50歳代の主婦です。昔から頭痛や肩こりに悩まされ、薬を飲んだり湿布を貼ったりしてやりすごしています。ところが先日、「あごのずれを治すと痛みやこりが改善し、心の不調も軽減する」と聞き、驚いています。あごと身体の痛みに、どんな関連があるのですか。

…   …   …   …   …   …

《回答者》
◆歯科
吉村歯科医院 吉村 義孝院長

 人間は直立二足歩行を行うために、あごで頭蓋と体全体の重心バランスをとっています。

 しかし、あごがずれると、頭と、頭を支える頸椎もずれようとし、さらに、頸椎のずれを防ごうとして頭・頸部の筋肉が無理な働きをするようになります。頭・頸部の筋肉が無理に働いて不自然に硬直すると、脳や首回りの筋肉が過度に緊張するため血流障害をきたし、頭痛などの症状が起こります。また、あごのずれは脊柱の歪みを引き起こし、首や肩のこりを始め、胸椎や脊椎の湾曲による様々な不調を招きます。加えて、上半身のずれが原因となり、骨盤や股関節がひずんだり、足やひざ、足の筋肉にこりや痛みを引き起こす場合もあります。それは、子どもも大人も変わりません。

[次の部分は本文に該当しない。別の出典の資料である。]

(** [T_CSEM]: attributes, initial and maximal count. *)
Record T_CSEM := mk_csem { c_sematr : Z; c_isemcnt : Z; c_maxsem : Z }.

(** [sem_pool], [sembmap] and the queue [semque] of a semaphore. *)
#[export] Instance sem_wait : WaitPool semaphore_t := {
  w_max := CONFIG_MAX_SEM;
  w_bmap s := sembmap (k_sem s);
  w_set_bmap b s := set_k_sem (set_sembmap b (k_sem s)) s;
  w_pool s := sem_pool (k_sem s);
  w_set_pool l s := set_k_sem (set_sem_pool l (k_sem s)) s;
  w_que := semque;
  w_set_que := set_semque;
  w_key := WSem
}.

Abbreviation get_sem := (get_obj (X := semaphore_t)).
Abbreviation upd_sem := (upd_obj (X := semaphore_t)).
Abbreviation sem_extract := (q_extract (X := semaphore_t)).
Abbreviation sem_enqueue := (q_enqueue (X := semaphore_t)).

Definition init_sem_pool : KM unit :=
  upd_sem_mod (fun _ => mk_sem_mod clearbitmap
    (replicate (Z.to_nat CONFIG_MAX_SEM) zero_sem) None) ;;;
  upd_nodes (fun m => foldr (fun i m => <[SemAct i := null_node]> m) m
    (seq 0 (Z.to_nat CONFIG_MAX_SEM))).

Definition set_sembit (idx : Z) : KM unit :=
  upd_sem_mod (fun r => set_sembmap (setbit (sembmap r) idx) r).
Definition clear_sembit (idx : Z) : KM unit :=
  upd_sem_mod (fun r => set_sembmap (clearbit (sembmap r) idx) r).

 このように、あごは、直立二足歩行をする人間の全身の「要」の役割を担っているのです。

 

かみ合わせの悪さは万病のもと〜咬合医療で心身の不調を軽減

 あごのずれとかみ合わせは、密接な関係にあります。

 かみ合わせは、①歯とあごの形 ②あごの位置 ③あごの運動、の3つに分類されます。かみ合わせが悪い状態とは、②の「あごの位置」がずれていることを言い、そのずれは万病のもとになります。あごをよい位置に是正すると、かみ合わせがよくなるだけでなく、首や肩のこりをはじめとした身体の不調から、キレる、イライラするなどの心の問題まで、様々な不定愁訴が軽減するといわれています。

 なかでも近年、注目を集めているのは、花粉の症状についてです。花粉症はカゼをひいているわけでもないのにくしゃみや鼻水、鼻づまりが発作のように起こりますが、これら免疫系の症状も、あごのずれを治すことで改善が見られることが報告されています。つまり、あごのずれを治すと筋の緊張がゆるみ、圧迫されていた血管に血液がスムーズに流れるようになり、脳が活性化します。脳の重要な機能のひとつに免疫機能がありますが、咬合医療(かみ合わせの治療)によってこの免疫力が高まるため、免疫疾患であるアレルギー性鼻炎や花粉症に効果があると考えられているのです。

 咬合医療は、身体的な症状をはじめ心の健康、美容にも効果があると期待されています。体調がスッキリしない、気持ちが晴れない、アレルギー症状が続くなどでお悩みの方は、一度、あごのずれについても確認されてみてはいかがでしょうか。